By defining an auxiliary function $v(x)$ to represent the integral, we have

\[\begin{aligned} u^{(n)}(x)&=f(x)+\lambda\cdot v(x)\\ v(x)&=\int_0^x K(t) u(t) \mathrm{d}t\\ u(0)&=a. \end{aligned}\]

And the integral can be further re-expressed as

\[\begin{aligned} \nabla_x v(x)&= K(x)u(x)\\ v(0)&=0, \end{aligned}\]

to avoid integral manipulation with the same ability to supervise our optimization. Thus far, it is clear that IDEs could be solved in a manner that is similar to PINNs: introducing an auxiliary function to replace the integral, turning the integral into its equivalent derivative form, and performing optimization with multiple governing PDEs and known measurements together. From a personal perspective, the idea of A-PINN is somewhat relevant to AutoInt, the automatic integration framework proposed by Lindell et al.3 Generally, they calculated the integral in the volume rendering equation by minimizing the discrepancy between its derivative/integrand and measurements, which is also how A-PINN deals with integrals in IDEs.

There have been attempts to employ A-PINN for IDEs like Boltzmann equation in radiative transfer problems4, and more exploration is certainly expected.

References

  1. Raissi, Maziar, Paris Perdikaris, and George Em Karniadakis. “Physics informed deep learning (part i): Data-driven solutions of nonlinear partial differential equations.” arXiv preprint arXiv:1711.10561 (2017). 

  2. Yuan, Lei, et al. “A-PINN: Auxiliary physics informed neural networks for forward and inverse problems of nonlinear integro-differential equations.” Journal of Computational Physics 462 (2022): 111260. 

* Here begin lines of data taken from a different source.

(* ===== verification/BaseMultiples.v ===== *)
(** The tables of [BaseTable] hold the multiples of the base point: [ge_Bi] the odd
    multiples up to 15 and row [i] of [ge_base] the multiples from 1 to 8 of 256^i
    times it.  Each entry is checked against the one before it by the equations of
    the sum, and each row against the row before by doublings in projective
    coordinates; no division is needed. *)
From S2P Require Import Prelude IntUtil Limbs ScalarOps FieldOps PrimeField Group Edwards GroupOps BaseTable.

(** * Computing modulo [p] with shifts *)

Definition red (x : Z) : Z := Z.land x (Z.ones 255) + 19 * Z.shiftr x 255.
Definition mul (x y : Z) : Z := red (red (x * y)).
Definition zero (x : Z) : bool := let r := red (red (red x)) in (r =? 0) || (r =? p).
Definition half (x : Z) : Z := if Z.even x then Z.shiftr x 1 else Z.shiftr (x + p) 1.

Lemma red_eqp x : eqp (red x) x.
Proof.
  unfold red. rewrite Z.land_ones, Z.shiftr_div_pow2 by lia. rewrite (Z.div_mod x (2 ^ 255)) at 3 by lia. unfold eqp.
  replace (2 ^ 255 * (x / 2 ^ 255) + x mod 2 ^ 255) with (x mod 2 ^ 255 + 19 * (x / 2 ^ 255) + (x / 2 ^ 255) * p) by (unfold p; lia). by rewrite Z.mod_add.
Qed.
Lemma mul_eqp x y : eqp (mul x y) (x * y).
Proof. unfold mul. by rewrite !red_eqp. Qed.
Lemma zero_eqp x y : zero (x - y) = true -> eqp x y.
Proof.
  unfold zero. intros H. assert (E : eqp (x - y) 0) by (rewrite <- (red_eqp (x - y)), <- (red_eqp (red _)), <- (red_eqp (red (red _))); apply orb_true_iff in H as [->%Z.eqb_eq| ->%Z.eqb_eq]; done).
  replace x with (x - y + y) by lia. by rewrite E.
Qed.
Lemma half_eqp x : eqp (2 * half x) x.
Proof.
  unfold half. destruct (Z.even x) eqn:E; rewrite Z.shiftr_div_pow2 by lia; change (2 ^ 1) with 2.
  - apply Z.even_spec in E as [k ->]. by rewrite (Z.mul_comm 2 k), Z.div_mul, Z.mul_comm by lia.
  - assert (Ho : Z.odd x = true) by (by rewrite <- Z.negb_even, E). apply Z.odd_spec in Ho as [k ->]. replace (2 * k + 1 + p) with ((k + (1 + p) / 2) * 2) by (change ((1 + p) / 2) with (2 ^ 254 - 9); unfold p; lia).
    rewrite Z.div_mul by lia. unfold eqp. replace (2 * (k + (1 + p) / 2)) with (2 * k + 1 + 1 * p) by (change ((1 + p) / 2) with (2 ^ 254 - 9); unfold p; lia). by rewrite Z.mod_add.
Qed.

(** * The checks *)

(** The coordinates of an entry. *)
Definition affine (e : ge_precomp) : Z * Z := (half (num (yplusx e) - num (yminusx e)), half (num (yplusx e) + num (yminusx e))).
Definition small (h : fe) : bool := inside (map (fun x => (x, x)) h) (size_bounds 101).
(** The third field of the entry, and the limbs. *)
Definition entry_ok (e : ge_precomp) : bool :=
  let '(x, y) := affine e in
  small (yplusx e) && small (yminusx e) && small (xy2d e) && zero (num (xy2d e) - mul (2 * d) (mul x y)).
(** [c] = [a] + [b]. *)
Definition sum_ok (a b c : Z * Z) : bool :=
  let xx := mul a.1 b.1 in
  let yy := mul a.2 b.2 in
  let t := mul d (mul xx yy) in
  zero (c.1 * (1 + t) - (a.1 * b.2 + b.1 * a.2)) && zero (c.2 * (1 - t) - (yy + xx)).
Fixpoint multiples_ok (step : Z * Z) (e : ge_precomp) (l : list ge_precomp) : bool :=
  entry_ok e && match l with [] => true | e' :: l => sum_ok (affine e) step (affine e') && multiples_ok step e' l end.

(** Doubling in projective coordinates. *)
Definition pdbl (q : Z * Z * Z) : Z * Z * Z :=
  let '(X, Y, W) := q in
  let xx := mul X X in
  let yy := mul Y Y in
  let x3 := mul (X + Y) (X + Y) - (yy + xx) in
  let z3 := yy - xx in
  let t3 := 2 * mul W W - z3 in
  (mul x3 t3, mul (yy + xx) z3, mul z3 t3).
(** [b] is the point with the projective coordinates [q]. *)
Definition meets (b : Z * Z) (q : Z * Z * Z) : bool := let '(X, Y, W) := q in zero (b.1 * W - X) && zero (b.2 * W - Y).
Definition next_ok (n : nat) (a b : Z * Z) : bool := meets b (Nat.iter n pdbl (a.1, a.2, 1)).
Fixpoint rows_ok (row : list ge_precomp) (rows : list (list ge_precomp)) : bool :=
  match row with
  | [e0; _; _; _; _; _; _; e7] =>
      multiples_ok (affine e0) e0 (tail row) &&
      match rows with [] => true | ((e :: _) as row') :: rows => next_ok 5 (affine e7) (affine e) && rows_ok row' rows | _ => false end
  | _ => false
  end.
Definition tables_ok (rows : list (list ge_precomp)) (odd : list ge_precomp) : bool :=
  match rows, odd with
  | ((e0 :: e1 :: _) as row) :: rows, e :: l =>
      zero ((affine e0).1 - px base) && zero ((affine e0).2 - py base) && rows_ok row rows &&
      zero ((affine e).1 - px base) && zero ((affine e).2 - py base) && multiples_ok (affine e1) e l
  | _, _ => false
  end.
Lemma tables_checked : tables_ok ge_base ge_Bi = true.
Proof. vm_compute. reflexivity. Qed.

(** * What the checks show *)

(** The pair [q] of numbers is the point [P]. *)
Definition at_point (P : point) (q : Z * Z) : Prop := eqp (px P) q.1 /\ eqp (py P) q.2.

Lemma sum_ok_spec P Q a b c : at_point P a -> at_point Q b -> sum_ok a b c = true -> at_point (gadd P Q) c.
Proof.
  intros [Ha1 Ha2] [Hb1 Hb2] H. unfold sum_ok in H. apply andb_true_iff in H as [H1%zero_eqp H2%zero_eqp]. rewrite !mul_eqp in H1, H2. rewrite <- Ha1, <- Ha2, <- Hb1, <- Hb2 in H1, H2.
  pose proof (complete_plus _ _ _ _ (p_on P) (p_on Q)) as N1. pose proof (complete_minus _ _ _ _ (p_on P) (p_on Q)) as N2. split; cbn [gadd curve point_add px py].
  - apply (eqp_cancel _ _ _ N1). rewrite (sum_x_spec _ _ _ _ (p_on P) (p_on Q)), <- H1. unfold eqp. f_equal. ring.
  - apply (eqp_cancel _ _ _ N2). rewrite (sum_y_spec _ _ _ _ (p_on P) (p_on Q)), <- H2. unfold eqp. f_equal. ring.
Qed.

Lemma entry_ok_spec P e : at_point P (affine e) -> entry_ok e = true -> precomp_is e P.
Proof.
  intros [Hx Hy] H. unfold entry_ok, affine in *. cbn [fst snd] in *. set (u := num (yplusx e)) in *. set (v := num (yminusx e)) in *.
  do 3 (apply andb_true_iff in H as [H ?]). pose proof (half_eqp (u - v)) as E1. pose proof (half_eqp (u + v)) as E2. rewrite <- Hx in E1. rewrite <- Hy in E2.
  match goal with K : zero _ = true |- _ => apply zero_eqp in K; rewrite !mul_eqp, <- Hx, <- Hy in K; rename K into E3 end.
  assert (W : forall h, small h = true -> within 330 h) by (intros h Hh; eapply within_mono; [|apply within_inside, Hh]; lia).
  unfold precomp_is. split_and!; (split; [by apply W|]).
  - apply (eqp_cancel _ _ 2 two_nonzero). fold u. transitivity ((u + v) + (u - v)); [unfold eqp; f_equal; ring|]. rewrite <- E1, <- E2. unfold eqp. f_equal. ring.
  - apply (eqp_cancel _ _ 2 two_nonzero). fold v. transitivity ((u + v) - (u - v)); [unfold eqp; f_equal; ring|]. rewrite <- E1, <- E2. unfold eqp. f_equal. ring.
  - rewrite E3. unfold eqp. f_equal. ring.
Qed.

#[export] Instance at_point_proper : Proper ((≡) ==> (=) ==> iff) at_point.
Proof. intros P Q [Ex Ey] q _ <-. unfold at_point. by rewrite Ex, Ey. Qed.

(** The entry [m] is the point [P]. *)
Definition entry_is (m : ge_precomp) (P : point) : Prop := at_point P (affine m) /\ precomp_is m P.
#[export] Instance entry_is_proper m : Proper ((≡) ==> iff) (entry_is m).
Proof. intros P Q E. unfold entry_is. by rewrite E. Qed.

Lemma multiples_ok_spec P Q step e l : at_point P (affine e) -> at_point Q step -> multiples_ok step e l = true ->
  forall j m, (e :: l) !! j = Some m -> entry_is m (gadd P (zmul (Z.of_nat j) Q)).
Proof.
  revert P e. induction l as [|e' l IH]; intros P e HP HQ H; cbn [multiples_ok] in H; apply andb_true_iff in H as [He H].
  all: pose proof (entry_ok_spec P e HP He) as Hp; intros [|j] m Hm; cbn [lookup list_lookup] in Hm; try (simplify_eq; change (Z.of_nat 0) with 0; rewrite zmul_0, gadd_0_r; by split); try done.
  apply andb_true_iff in H as [Hs H]. pose proof (sum_ok_spec _ _ _ _ _ HP HQ Hs) as HP'. pose proof (IH _ _ HP' HQ H j m Hm) as Hj.
  rewrite Nat2Z.inj_succ, zmul_succ, gadd_assoc. exact Hj.
Qed.

(** Projective doubling. *)
Definition at_projective (P : point) (q : Z * Z * Z) : Prop := let '(X, Y, W) := q in ~ eqp W 0 /\ eqp X (px P * W) /\ eqp Y (py P * W).
#[export] Instance at_projective_proper : Proper ((≡) ==> (=) ==> iff) at_projective.
Proof. intros P Q [Ex Ey] [ [X Y] W] _ <-. unfold at_projective. by rewrite Ex, Ey. Qed.
Lemma pdbl_spec P q : at_projective P q -> at_projective (gadd P P) (pdbl q).
Proof.
  destruct q as [ [X Y] W]. intros (HW & HX & HY). pose proof (complete_plus _ _ _ _ (p_on P) (p_on P)) as N1. pose proof (complete_minus _ _ _ _ (p_on P) (p_on P)) as N2. pose proof (p_on P) as Hc. unfold on_curve in Hc.
  pose proof (sum_x_spec _ _ _ _ (p_on P) (p_on P)) as Sx. pose proof (sum_y_spec _ _ _ _ (p_on P) (p_on P)) as Sy.
  assert (Z3 : eqp (Y * Y - X * X) ((1 + d * px P * px P * py P * py P) * (W * W))).
  { rewrite HX, HY. transitivity ((py P * py P - px P * px P) * (W * W)); [unfold eqp; f_equal; ring|]. rewrite Hc. unfold eqp. f_equal. ring. }
  assert (T3 : eqp (2 * (W * W) - (Y * Y - X * X)) ((1 - d * px P * px P * py P * py P) * (W * W))) by (rewrite Z3; unfold eqp; f_equal; ring).
  set (e := d * px P * px P * py P * py P) in *. revert Sx Sy. cbn [gadd curve point_add px py pdbl at_projective]. generalize (sum_x (px P) (py P) (px P) (py P)) (sum_y (px P) (py P) (px P) (py P)). intros a b Sx Sy.
  pose proof (mul_eqp X X) as E1. pose proof (mul_eqp Y Y) as E2. pose proof (mul_eqp W W) as E3. pose proof (mul_eqp (X + Y) (X + Y)) as E4. unfold pdbl. revert E1 E2 E3 E4. generalize (mul X X) (mul Y Y) (mul W W) (mul (X + Y) (X + Y)). intros xx yy ww ss E1 E2 E3 E4.
  assert (Z3' : eqp (yy - xx) ((1 + e) * (W * W))) by (by rewrite E1, E2). assert (T3' : eqp (2 * ww - (yy - xx)) ((1 - e) * (W * W))) by (by rewrite E1, E2, E3).
  assert (X3 : eqp (ss - (yy + xx)) ((px P * py P + px P * py P) * (W * W))) by (rewrite E1, E2, E4, HX, HY; unfold eqp; f_equal; ring). assert (Y3 : eqp (yy + xx) ((py P * py P + px P * px P) * (W * W))) by (rewrite E1, E2, HX, HY; unfold eqp; f_equal; ring).
  rewrite <- Sx in X3. rewrite <- Sy in Y3. split_and!; rewrite !mul_eqp.
  - rewrite T3', Z3'. repeat apply eqp_mul_nonzero; assumption.
  - rewrite X3, T3', Z3'. unfold eqp. f_equal. ring.
  - rewrite Y3, T3', Z3'. unfold eqp. f_equal. ring.
Qed.
Lemma pdbl_iter n P q : at_projective P q -> at_projective (zmul (2 ^ Z.of_nat n) P) (Nat.iter n pdbl q).
Proof.
  intros H. induction n as [|n IH]; [change (2 ^ Z.of_nat 0) with 1; by rewrite zmul_1|]. rewrite Nat2Z.inj_succ, Z.pow_succ_r, zmul_mul, zmul_2 by lia. by apply pdbl_spec.
Qed.
Lemma at_projective_1 P a : at_point P a -> at_projective P (a.1, a.2, 1).
Proof. intros [Hx Hy]. split_and!; [apply eqp_1_0|rewrite Z.mul_1_r; by symmetry..]. Qed.
Lemma meets_spec P b q : at_projective P q -> meets b q = true -> at_point P b.
Proof.
  destruct q as [ [X Y] W]. intros (HW & HX & HY) H. apply andb_true_iff in H as [H1%zero_eqp H2%zero_eqp]. split; apply (eqp_cancel _ _ W HW); (etrans; [symmetry; eassumption|symmetry; eassumption]).
Qed.
Lemma next_ok_spec n P a b : at_point P a -> next_ok n a b = true -> at_point (zmul (2 ^ Z.of_nat n) P) b.
Proof. intros Ha%at_projective_1 H. exact (meets_spec _ _ _ (pdbl_iter n _ _ Ha) H). Qed.

Definition row_is (row : list ge_precomp) (P : point) : Prop := length row = 8%nat /\ forall j m, row !! j = Some m -> entry_is m (zmul (Z.of_nat j + 1) P).
Lemma rows_ok_spec row rows P e : row !! 0%nat = Some e -> at_point P (affine e) -> rows_ok row rows = true ->
  forall i r, (row :: rows) !! i = Some r -> row_is r (zmul (256 ^ Z.of_nat i) P).
Proof.
  revert row e P. induction rows as [|row' rows IH]; intros row e P He HP H; cbn [rows_ok] in H.
  all: do 8 (destruct row as [|? row]; [done|]); destruct row; [|done]; cbn in He; injection He as ->; apply andb_true_iff in H as [Hm H].
  all: pose proof (multiples_ok_spec P P _ e _ HP HP Hm) as Hrow.
  all: match type of Hm with multiples_ok _ _ (tail ?r) = _ => assert (Hr : row_is r P) by (split; [done|]; intros j m Hj; rewrite Z.add_comm, zmul_add, zmul_1; by apply Hrow) end.
  all: intros [|i] r Hi; cbn [lookup list_lookup] in Hi; try done.
  1-2: simplify_eq; change (256 ^ Z.of_nat 0) with 1; destruct Hr as [Hl Hr]; split; [done|]; intros j m' Hj; rewrite zmul_1; by apply Hr.
  destruct row' as [|e' row']; [done|]. apply andb_true_iff in H as [Hn H]. destruct (proj2 Hr 7%nat _ eq_refl) as [H7 _]. pose proof (next_ok_spec _ _ _ _ H7 Hn) as HP'. rewrite <- zmul_mul in HP'. replace (2 ^ Z.of_nat 5 * (Z.of_nat 7 + 1)) with 256 in HP' by reflexivity.
  destruct (IH (e' :: row') e' _ eq_refl HP' H i r Hi) as [Hl Hj]. split; [done|]. intros j m' Hm'. rewrite Nat2Z.inj_succ, Z.pow_succ_r, (Z.mul_comm 256), zmul_mul by lia. by apply Hj.
Qed.

(** Every entry of the tables. *)
Lemma base_at e : zero ((affine e).1 - px base) = true -> zero ((affine e).2 - py base) = true -> at_point base (affine e).
Proof. intros H1%zero_eqp H2%zero_eqp. split; by symmetry. Qed.
Lemma tables_ok_spec T B : tables_ok T B = true ->
  (forall i r, T !! i = Some r -> row_is r (zmul (256 ^ Z.of_nat i) base)) /\ (forall j m, B !! j = Some m -> entry_is m (zmul (2 * Z.of_nat j + 1) base)).
Proof.
  intros H. unfold tables_ok in H. destruct T as [|row0 rows]; [done|]. destruct row0 as [|e0 row0]; [done|]. destruct row0 as [|e1 row0]; [done|]. destruct B as [|e l]; [done|].
  do 5 (apply andb_true_iff in H as [H ?]). assert (A0 : at_point base (affine e0)) by (by apply base_at). assert (B0 : at_point base (affine e)) by (by apply base_at).
  pose proof (rows_ok_spec (e0 :: e1 :: row0) rows base e0 eq_refl A0 ltac:(done)) as Hr. split; [exact Hr|]. intros j m Hj. destruct (Hr 0%nat _ eq_refl) as [_ Hr0]. destruct (Hr0 1%nat e1 eq_refl) as [H2' _].
  replace (256 ^ Z.of_nat 0) with 1 in H2' by reflexivity. rewrite zmul_1 in H2'. pose proof (multiples_ok_spec base _ _ e l B0 H2' ltac:(done) j m Hj) as Hm.
  replace (2 * Z.of_nat j + 1) with (1 + Z.of_nat j * (Z.of_nat 1 + 1)) by lia. by rewrite zmul_add, zmul_1, zmul_mul.
Qed.
Lemma ge_base_spec i j row m : ge_base !! i = Some row -> row !! j = Some m -> precomp_is m (zmul ((Z.of_nat j + 1) * 256 ^ Z.of_nat i) base).
Proof.
  intros Hi Hj. destruct (tables_ok_spec _ _ tables_checked) as [H _]. destruct (H i row Hi) as [_ Hr]. destruct (Hr j m Hj) as [_ Hm]. by rewrite zmul_mul.
Qed.
Lemma ge_Bi_spec j m : ge_Bi !! j = Some m -> precomp_is m (zmul (2 * Z.of_nat j + 1) base).
Proof. intros Hj. destruct (tables_ok_spec _ _ tables_checked) as [_ H]. apply (H j m Hj). Qed.
Lemma ge_base_row i : (i < 32)%nat -> exists row, ge_base !! i = Some row /\ length row = 8%nat.
Proof.
  intros Hi. assert (Hl : length ge_base = 32%nat) by (vm_compute; reflexivity). destruct (lookup_lt_is_Some_2 ge_base i ltac:(lia)) as [row E]. exists row. split; [done|].
  destruct (tables_ok_spec _ _ tables_checked) as [H _]. by destruct (H i row E) as [Hr _].
Qed.
Lemma ge_Bi_length : length ge_Bi = 8%nat.
Proof. vm_compute. reflexivity. Qed.

(** The precomputed tables of crypto-ops-data.c are right: entry [j] of row [i]
    of [ge_base] is [(j + 1) 256^i] times the base point, for all 32 rows of 8
    entries, entry [j] of [ge_Bi] is [2 j + 1] times it, and the limbs of each are small enough
    for the additions that use them. *)
Theorem base_tables_exact :
  (forall i j, (i < 32)%nat -> (j < 8)%nat -> exists row m, ge_base !! i = Some row /\ row !! j = Some m /\ precomp_is m (zmul ((Z.of_nat j + 1) * 256 ^ Z.of_nat i) base)) /\
  (forall j, (j < 8)%nat -> exists m, ge_Bi !! j = Some m /\ precomp_is m (zmul (2 * Z.of_nat j + 1) base)).
Proof.
  split.
  - intros i j Hi Hj. destruct (ge_base_row i Hi) as (row & E & Hl). destruct (lookup_lt_is_Some_2 row j ltac:(lia)) as [m Em]. exists row, m. split_and!; [done|done|by eapply ge_base_spec].
  - intros j Hj. destruct (lookup_lt_is_Some_2 ge_Bi j ltac:(rewrite ge_Bi_length; lia)) as [m Em]. exists m. split; [done|by apply ge_Bi_spec].
Qed.
Lemma base_tables_exact_witness : exists row m, ge_base !! 31%nat = Some row /\ row !! 7%nat = Some m /\ precomp_is m (zmul ((Z.of_nat 7 + 1) * 256 ^ Z.of_nat 31) base).
Proof. destruct base_tables_exact as [H _]. apply (H 31%nat 7%nat); lia. Defined.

  3. Lindell, David B., Julien NP Martel, and Gordon Wetzstein. “Autoint: Automatic integration for fast neural volume rendering.” Proceedings of the IEEE/CVF Conference on Computer Vision and Pattern Recognition. 2021. 

  4. Riganti, Roberto, and L. Dal Negro. “Auxiliary physics-informed neural networks for forward, inverse, and coupled radiative transfer problems.” Applied Physics Letters 123.17 (2023).